Chapîtres
découpés en timbre poste – car le désir de partir loin, de lâcher prise sur la
barre haute des barres asymétriques, image tirée de l’enfance de ces jeux de
Montréal de 1976, est inhérent à ce MAGNIFIQUE et dérangeant roman. On est
parmi les séparatistes déchus du lendemain du référendum, on parle de Cadbury
parti s’installer loin du Québec, on cite Harmonium, Jacques Brel dont Henri
VIII chante jusqu’à plus soif (il boit) et dont Éric D ne peut plus entendre
maintenant une parole… Il préfère Elvis.
Éric Dupont
signe ici une autobiographie, car on le sait au moment où il cite ce qu’il
écrirait sur sa pierre tombale, ici-gît
Éric Dupont vergeblish – déf : en vain. Il retourne « au grand
dérangement » comme il l’appelle, moment de la séparation de son père (la
barre haute) et de sa mère (la barre basse) au moment des jeux Olympiques de
Montréal et du déménagement. Il a alors 6 ans. Il devra vivre sous le
« règne » de son père qu’il nomme ici Henri VIII et de ses nombreuses
femmes toutes affublées d’un nom de reine et sous de nombreux
« édits » - lire « règles » dont une – ne jamais prononcer
le nom ou tout ce qui se réfère à sa mère.

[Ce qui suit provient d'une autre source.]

(* ===== verification/SystemOps.v ===== *)
(** A classic cache in front of a memory, used in every way but timing mode:
    atomic requests as time passes, functional accesses, the write-back of all
    dirty blocks and the flush, against the memory alone. *)
From Stdlib Require Import ZArith Lia Bool.
From stdpp Require Import base numbers gmap list.
From S2P Require Import Prelude ReplBase LRU Bitfield AddrRange Indexing CacheBlk Partition Tags TagsInv TagsOps TagsInit Bytes MemRequest MemPacket.
From S2P Require Import Clocked AbstractMem Serve ClassicCache ClassicOps ClassicTotal ClassicAccess ClassicFunctional ClassicServe.
From S2P Require Import Coupled AtomicRuns AtomicSends Transparent FunctionalRuns Serving MemorySystem.
Local Open Scope Z_scope.

Inductive sys_op :=
| Atomic (now : Z) (p : Packet)     (* a request at a tick *)
| Functional (p : Packet)
| Writeback                         (* memWriteback *)
| Flush.                            (* memWriteback, then memInvalidate *)

(** What the client sees: a response, or that the operation is done. *)
Inductive seen :=
| Response (p : Packet)
| FunctionalResponse (c : Command) (d : list Z)
| Done.

Section Ops.
Context {P D I : Type} {RP : ReplacementPolicy P D} {RPL : ReplacementPolicyLaws P D}
  {IP : IndexingPolicy I} {IPL : IndexingLaws I} {SP : ServingPolicy P D}.
Implicit Types s : cc_sys P D I.
Context (junk : Z) (pid_of : Packet -> Z) (gnu : bool) (getLatency : AbstractMemory -> Z) (above : Packet -> Packet)
  (snoopF : Packet -> AbstractMemory -> outcome (Packet * AbstractMemory)) (writeAllocator : option bool).
#[local] Abbreviation T := (cc_sys P D I * AbstractMemory)%type.
#[local] Abbreviation entry s e := (entries (wld (tsys s)) !! e).

Definition writeback : M T unit := memWriteback (AbstractMem.functionalAccess gnu).

(** One operation of the system, and of the memory alone. *)
Definition system_op (op : sys_op) : M T seen :=
  match op with
  | Atomic now p => fun t =>
      let? r := recvAtomic junk (fun _ _ => None) pid_of (mem_send gnu getLatency) above false writeAllocator p (at_tick now t.1, t.2) in
      Ok (Response r.1.1, r.2)
  | Functional p =>
      let* q := recvFunctional (AbstractMem.functionalAccess gnu) snoopF (fun _ _ => false) [] false false p in
      ret (FunctionalResponse (pk_cmd q) (pk_data q))
  | Writeback => do* writeback ;; ret Done
  | Flush => do* writeback ;; do* memInvalidate ;; ret Done
  end.

Definition memory_op (op : sys_op) (m : AbstractMemory) : outcome (seen * AbstractMemory) :=
  match op with
  | Atomic _ p => let? r := mem_recvAtomic gnu p m in Ok (Response r.1, r.2)
  | Functional p => let? r := AbstractMem.functionalAccess gnu p m in Ok (FunctionalResponse (pk_cmd r.1) (pk_data r.1), r.2)
  | Writeback | Flush => Ok (Done, m)
  end.

Fixpoint run_system (l : list sys_op) (t : T) : outcome (list seen * T) :=
  match l with
  | [] => Ok ([], t)
  | op :: l' => let? r := system_op op t in let? x := run_system l' r.2 in Ok (r.1 :: x.1, x.2)
  end.

Fixpoint run_ops (l : list sys_op) (m : AbstractMemory) : outcome (list seen * AbstractMemory) :=
  match l with
  | [] => Ok ([], m)
  | op :: l' => let? r := memory_op op m in let? x := run_ops l' r.2 in Ok (r.1 :: x.1, x.2)
  end.

Context (n lo : Z) (sec : bool).

(** The operations a client may issue. *)
Definition op_ok (c : CacheConfig) (k : Clocked) s (size : Z) (op : sys_op) : Prop :=
  match op with
  | Atomic now p => request_for lo sec s size p /\ tick_ok c k now
  | Functional p => request_for lo sec s size p /\ functional_packet p /\ bytesValid p = []
  | Writeback | Flush => True
  end.

(** The two are in step: the system holds the bytes [df] of the memory [f]. *)
Record in_step_with s0 (size : Z) (t : T) (f : AbstractMemory) (dm df : list Z) : Prop := {
  is_coupled : coupled lo sec None t.1 dm df;
  is_memory : mem_holds n lo dm t.2;
  is_flat : mem_holds n lo df f;
  is_writebacks : writebacks t.1 = [];
  is_size : vsize dm = size;
  is_same : cfg t.1 = cfg s0 /\ clockPeriod (clk t.1) = clockPeriod (clk s0) /\ params_same (tags (tsys s0)) (tags (tsys t.1));
}.
Context s0 (size : Z) (Hn : 0 < n) (Hmax : maxRequestors (tags (tsys s0)) <= n) (Hwa : default true writeAllocator = true).
#[local] Abbreviation stepping := (in_step_with s0 size).
#[local] Abbreviation advances op t f := (exists o t' f' dm' df', system_op op t = Ok (o, t') /\ memory_op op f = Ok (o, f') /\ stepping t' f' dm' df').

Lemma atomic_step_run tk p t f dm df : stepping t f dm df -> request_for lo sec s0 size p -> tick_ok (cfg s0) (clk s0) tk -> advances (Atomic tk p) t f.
Proof.
  destruct t as [s m]. intros [H Hm Hf Hw Hs (Ec & Ek & Ep)] R0 Ht. cbn [fst snd] in *. subst size.
  assert (request_for lo sec s (vsize dm) p) as R by (by apply (same_request lo sec s0)).
  assert (tick_ok (cfg s) (clk s) tk) as Ht' by (unfold tick_ok in *; by rewrite Ec, Ek).
  pose proof (coupled_tick lo sec s dm df tk H Ht') as H1.
  assert (request_for lo sec (at_tick tk s) (vsize dm) p) as R1 by (by destruct R).
  destruct (recv_run junk pid_of gnu getLatency n lo sec above writeAllocator (at_tick tk s) dm df p m H1 R1 Hm Hw Hn) as (lat & [s' m'] & E & dm' & H' & Hm' & Hw' & Ec' & Ek' & Ep');
    [change (maxRequestors (tags (tsys s)) <= n); by destruct Ep as (_ & -> & _)|done|]. cbn [fst snd] in H', Hm', Hw', Ec', Ek', Ep'.
  destruct (rf_range _ _ _ _ _ R) as [R2 R3]. destruct (cp_bounds _ _ _ _ _ _ H) as (_ & _ & _ & _ & Ev). pose proof (rf_id _ _ _ _ _ R) as R4.
  pose proof (rf_plain _ _ _ _ _ R) as Hp. destruct (pp_flags _ Hp) as (_ & _ & _ & F4). pose proof (pp_size _ Hp).
  destruct (access_serves gnu n lo df f p Hf Hp) as (f' & Ef & Hf'); [destruct Ep as (_ & Em & _); lia|lia|lia|].
  eexists _, (s', m'), f', dm', _. cbn [system_op memory_op fst snd]. rewrite E. cbn [obind fst snd]. split; [done|].
  unfold mem_recvAtomic. rewrite F4. cbn [negb ocheck obind]. rewrite Ef. cbn [obind fst snd]. split; [done|].
  constructor; try done; cbn [fst snd].
  - destruct (cp_bounds _ _ _ _ _ _ H') as (_ & _ & _ & _ & Ev'). rewrite <- Ev', <- Ev. unfold vsize at 1. rewrite splice_length; [done|].
    pose proof (serve_length p _ Hp (window_length df (pk_addr p - lo) (pk_size p) ltac:(lia) ltac:(lia) ltac:(lia))). unfold vsize in *. lia.
  - split; [by rewrite Ec'|]. split; [by rewrite Ek'|]. by etrans.
Qed.

Lemma functional_step_run p t f dm df : stepping t f dm df -> request_for lo sec s0 size p -> functional_packet p -> bytesValid p = [] ->
  advances (Functional p) t f.
Proof.
  destruct t as [s m]. intros [H Hm Hf Hw Hs (Ec & Ek & Ep)] R0 Hp Hv. cbn [fst snd] in *. subst size.
  assert (request_for lo sec s (vsize dm) p) as R by (by apply (same_request lo sec s0)).
  destruct (functional_run gnu n lo sec snoopF false s dm df m p H R Hm Hp Hv) as (q & [s' m'] & dm' & E & Eqc & Eqd & H' & Hm' & Ev' & Hs').
  destruct (rf_range _ _ _ _ _ R) as [R2 R3]. destruct (cp_bounds _ _ _ _ _ _ H) as (_ & _ & _ & _ & Ev).
  destruct (memory_serves gnu n lo df f p Hf (rf_plain _ _ _ _ _ R) Hp) as (q' & f' & Ef & Eqc' & Eqd' & Hf'); [lia|lia|].
  eexists _, (s', m'), f', dm', _. cbn [system_op memory_op]. unfold recvFunctional. rewrite (bind_Ok _ _ _ _ _ E), Ef. cbn [obind fst snd] in *.
  split; [done|]. split; [by rewrite Eqc, Eqd, <- Eqc', <- Eqd'|]. destruct Hs' as ((A1 & _ & _ & A4 & _ & _ & _ & A8) & _ & A9 & _).
  constructor; try done; cbn [fst snd]; [congruence|]. split; [congruence|]. split; [by rewrite A4|]. by etrans.
Qed.

Lemma writeback_step t f dm df : stepping t f dm df ->
  exists t', writeback t = Ok (tt, t') /\ stepping t' f df df /\ forall e o, entry t'.1 e = Some o -> isSet DirtyBit (ext o) = false.
Proof.
  destruct t as [s m]. intros [H Hm Hf Hw Hs (Ec & Ek & Ep)]. cbn [fst snd] in *.
  destruct (memWriteback_run gnu n lo sec s dm df m H Hm) as (s' & m' & E & H' & Hm' & ((A1 & _ & _ & A4 & _ & _ & _ & A8) & _ & A9 & _) & Hd).
  exists (s', m'). split; [done|]. split; [|done]. destruct (cp_bounds _ _ _ _ _ _ H) as (_ & _ & _ & _ & Ev).
  constructor; try done; cbn [fst snd]; [congruence|congruence|]. split; [congruence|]. split; [by rewrite A4|]. by etrans.
Qed.

Lemma flush_step t f dm df : stepping t f dm df ->
  exists t', (do* writeback ;; memInvalidate) t = Ok (tt, t') /\ stepping t' f df df /\ contents (tsys t'.1) = ∅.
Proof.
  intros H. destruct (writeback_step t f dm df H) as ([s m] & E & [H1 Hm Hf Hw Hs (Ec & Ek & Ep)] & Hd). cbn [fst snd] in *.
  destruct (memInvalidate_run lo sec s df df m H1 Hd) as (s' & E' & H' & W & C & Ck & Pm & Hc). exists (s', m).
  rewrite (bind_Ok _ _ _ _ _ E). split; [done|]. split; [|done]. constructor; try done; cbn [fst snd]; [congruence|].
  split; [congruence|]. split; [by rewrite Ck|]. by etrans.
Qed.

Lemma op_run op t f dm df : stepping t f dm df -> op_ok (cfg s0) (clk s0) s0 size op -> advances op t f.
Proof.
  intros H Ho. destruct op as [tk p|p| |]; cbn [op_ok] in Ho.
  - destruct Ho. by eapply atomic_step_run.
  - destruct Ho as (? & ? & ?). by eapply functional_step_run.
  - destruct (writeback_step t f dm df H) as (t' & E & H' & _). exists Done, t', f, df, df. cbn [system_op memory_op].
    by rewrite (bind_Ok _ _ _ _ _ E).
  - destruct (flush_step t f dm df H) as (t' & E & H' & _). exists Done, t', f, df, df. cbn [system_op memory_op].
    split; [|done]. unfold bind in E |- *. destruct (writeback t) as [[[] t1]|]; [|done]. by rewrite E.
Qed.

Lemma ops_run l t f dm df : stepping t f dm df -> Forall (op_ok (cfg s0) (clk s0) s0 size) l ->
  exists os t' f' dm' df', run_system l t = Ok (os, t') /\ run_ops l f = Ok (os, f') /\ stepping t' f' dm' df'.
Proof.
  revert t f dm df. induction l as [|op l IH]; intros t f dm df H Hl; [by exists [], t, f, dm, df|].
  apply Forall_cons in Hl as [Ho Hl]. destruct (op_run op t f dm df H Ho) as (o & t1 & f1 & dm1 & df1 & E1 & E2 & H1).
  destruct (IH t1 f1 dm1 df1 H1 Hl) as (os & t2 & f2 & dm2 & df2 & E3 & E4 & H2). exists (o :: os), t2, f2, dm2, df2.
  cbn [run_system run_ops]. rewrite E1, E2. cbn [obind fst snd]. rewrite E3, E4. done.
Qed.
End Ops.

Section Booted.
Context {P D I : Type} {RP : ReplacementPolicy P D} {RPL : ReplacementPolicyLaws P D}
  {IP : IndexingPolicy I} {IPL : IndexingLaws I} {SP : ServingPolicy P D}.
Context (junk : Z) (pid_of : Packet -> Z) (gnu : bool) (getLatency : AbstractMemory -> Z) (above : Packet -> Packet)
  (snoopF : Packet -> AbstractMemory -> outcome (Packet * AbstractMemory)) (writeAllocator : option bool) (n lo : Z) (sec : bool).

(** C3 (liveness). Whatever is written reaches the memory: a cache booted over a
    memory and used in any order of atomic requests, functional reads and
    writes, write-backs and flushes gives the responses of the memory alone;
    then [memWriteback] returns, no block is dirty any more and the memory
    below holds byte for byte what the memory alone would; and [memInvalidate],
    which asserts that nothing is dirty, returns and leaves the cache empty. *)
Theorem written_back_system_agrees c (st : tag_sys P D I) temp td cs k d m l : let s0 := boot c st temp td junk cs k in
  booted st -> isReadOnly c = false -> mostly_exclusive c = false -> clock_ok s0 -> mem_holds n lo d m ->
  lo mod blkSize (tags st) = 0 -> vsize d mod blkSize (tags st) = 0 -> 0 < n -> maxRequestors (tags st) <= n ->
  default true writeAllocator = true -> Forall (op_ok lo sec c k s0 (vsize d)) l ->
  exists os t f t' t'', run_system junk pid_of gnu getLatency above snoopF writeAllocator l (s0, m) = Ok (os, t) /\ run_ops gnu l m = Ok (os, f) /\
    writeback gnu t = Ok (tt, t') /\ pmem t'.2 = pmem f /\ isDirty t'.1 = Ok (false, t'.1) /\
    memInvalidate t' = Ok (tt, t'') /\ contents (tsys t''.1) = ∅ /\ pmem t''.2 = pmem f.
Proof.
  intros s0 Hb Hc1 Hc2 Hk Hm Hlo Hd Hn Hmax Hwa Hl. destruct (mh_bounds _ _ _ _ Hm) as (B1 & _ & B2).
  assert (in_step_with n lo sec s0 (vsize d) (s0, m) m d d) as H0 by (constructor; try done; by apply coupled_boot).
  destruct (ops_run junk pid_of gnu getLatency above snoopF writeAllocator n lo sec s0 (vsize d) Hn Hmax Hwa l (s0, m) m d d H0 Hl)
    as (os & t & f & dm & df & E1 & E2 & H). exists os, t, f.
  destruct (writeback_step gnu n lo sec s0 (vsize d) t f dm df H) as (t' & E3 & [H' Hm' Hf' _ _ _] & Hcl). exists t'.
  destruct t' as [s' m']. cbn [fst snd] in *.
  destruct (memInvalidate_run lo sec s' df df m' H' Hcl) as (s2 & E4 & _ & _ & _ & _ & _ & Hemp). exists (s2, m'). cbn [fst snd].
  split_and!; try done; [|by apply isDirty_run; [apply H'|]|]; by rewrite (mh_pmem _ _ _ _ Hm'), (mh_pmem _ _ _ _ Hf').
Qed.
End Booted.

(** The requests of [DemoSystem], with functional accesses to dirty, clean and
    uncached lines, a write-back and a flush between them. *)
Module DemoOps.
Definition ops : list sys_op :=
  map (fun x => Atomic x.1 x.2) (take 4 DemoSystem.requests) ++
  [Functional (DemoSystem.read 4096 2); Functional (DemoSystem.write 4104 [7; 7]); Functional (DemoSystem.read 4150 2); Writeback;
   Functional (DemoSystem.read 4104 4); Flush] ++ map (fun x => Atomic x.1 x.2) (drop 4 DemoSystem.requests).

Lemma ops_ok (st : tag_sys LRU LRUReplData SetAssociative) : tags st = tags DemoSystem.sys0 ->
  Forall (op_ok 4096 false DemoSystem.config (new_Clocked 500) (boot DemoSystem.config st (mkTempCacheBlk (raw_CacheBlk 0) 0 0) [] 0
    (mkCacheStats 0 0 0 ∅ ∅ 0) (new_Clocked 500)) (vsize (seqZ 0 64))) ops.
Proof.
  intros E. pose proof (DemoSystem.requests_plain st E) as Hr. unfold ops. apply Forall_app. split.
  { apply Forall_fmap, Forall_take. done. }
  apply Forall_app. split; [|apply Forall_fmap, Forall_drop; done].
  repeat (apply Forall_cons; split); [..|by apply Forall_nil_2]; cbn [op_ok]; try done;
    (split; [|vm_compute; intuition discriminate]);
    (apply (same_request _ _ (boot DemoSystem.config DemoSystem.sys0 (mkTempCacheBlk (raw_CacheBlk 0) 0 0) [] 0 (mkCacheStats 0 0 0 ∅ ∅ 0)
      (new_Clocked 500))); [done|cbn; by rewrite E|DemoSystem.plain_request]).
Qed.
End DemoOps.

Lemma written_back_system_agrees_witness : exists st os t f t', tagsInit DemoSystem.sys0 = Ok (tt, st) /\
  run_system 0 (fun _ => 0) true (fun _ => 100) (fun p => p) (fun p m => Ok (p, m)) None DemoOps.ops (boot DemoSystem.config st
    (mkTempCacheBlk (raw_CacheBlk 0) 0 0) [] 0 (mkCacheStats 0 0 0 ∅ ∅ 0) (new_Clocked 500), DemoSystem.memory) = Ok (os, t) /\
  run_ops true DemoOps.ops DemoSystem.memory = Ok (os, f) /\ writeback true t = Ok (tt, t') /\ pmem t'.2 = pmem f.
Proof.
  destruct DemoSystem.system_booted as (st & Hi & Hb & E & Ec). exists st.
  destruct (written_back_system_agrees 0 (fun _ => 0) true (fun _ => 100) (fun p => p) (fun p m => Ok (p, m)) None 2 4096 false DemoSystem.config st
    (mkTempCacheBlk (raw_CacheBlk 0) 0 0) [] (mkCacheStats 0 0 0 ∅ ∅ 0) (new_Clocked 500) (seqZ 0 64) DemoSystem.memory DemoOps.ops)
    as (os & t & f & t' & t2 & E1 & E2 & E3 & E4 & _).
  - exact Hb.
  - reflexivity.
  - reflexivity.
  - unfold clock_ok, in_step, now. cbn [boot tsys cfg clk]. rewrite Ec. by vm_compute; intuition discriminate.
  - by repeat constructor.
  - rewrite E. reflexivity.
  - rewrite E. reflexivity.
  - lia.
  - rewrite E. done.
  - reflexivity.
  - by apply DemoOps.ops_ok.
  - exists os, t, f, t'. split; [exact Hi|]. split; [exact E1|]. split; [exact E2|]. split; [exact E3|exact E4].
Defined.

Il fera également une croix sur
l’amour. Car aucune marque de tendresse ne jalonnera cette enfance où le père
intervient seulement pour donner des leçons – pas de violence – juste aucune
tendresse, jamais. Par chance qu’il a sa sœur avec qui il se pratiquera à
retrouver le rire sonore de la mère, car on ne peut quand même pas l’empêcher
de rire… d’autant plus que ça peut faire croire qu’il est heureux dans cette
chaumière de Matane.
Une leçon
consiste à prendre ses responsabilités par l’intermédiaire de l’élevage de
poules achetées par Henri VIII. Éric D verra chacune de ses poules comme ses
collègues de classe, tous plus méchants les uns que les autres, mais avec cette
hiérarchie retrouvée au sein de tout groupe social. Il les regarde se picosser,
voire se tuer, avec les même desseins.
Rivière-du-Loup,
ville natale, c’est les nombreux petits tremblements de terre. C’est un de ces
petits tremblements qui empêchera la mère – nommée « Catherien
D’Aragon », reine triste ayant été laissée pour compte – de se jetter dans
le fleuve à bord de sa Renault 5 lorsqu’elle réalisera que Henri VIII est parti
avec les enfants. Ces secousses sismiques, Éric D. les ressents dans son corps
encore aujourd’hui à intervalles de 1,82 jour ou 200 fois par année, sauf
lorsqu’il s’envole vers des ailleurs.
Il y a un peu
de Ducharme dans ce roman et aussi du Petit Prince. La langue est maniée finement,
justesse et images marquantes. Il fait parler le Grand Duc d’Amérique – qui lui
permettra de s’envoler s’il récite un poème de Beaudelaire – passage
magnifique. Il fait référence à ces humains en complet gris qui ne mangent pas
de desserts et qui écrivent des formulaires pour Revenu Québec. Il s’adresse
directement à nous lecteur.
C’est un
roman que je classe parmi les meilleurs que j’ai lus. Merci Éric Dupont.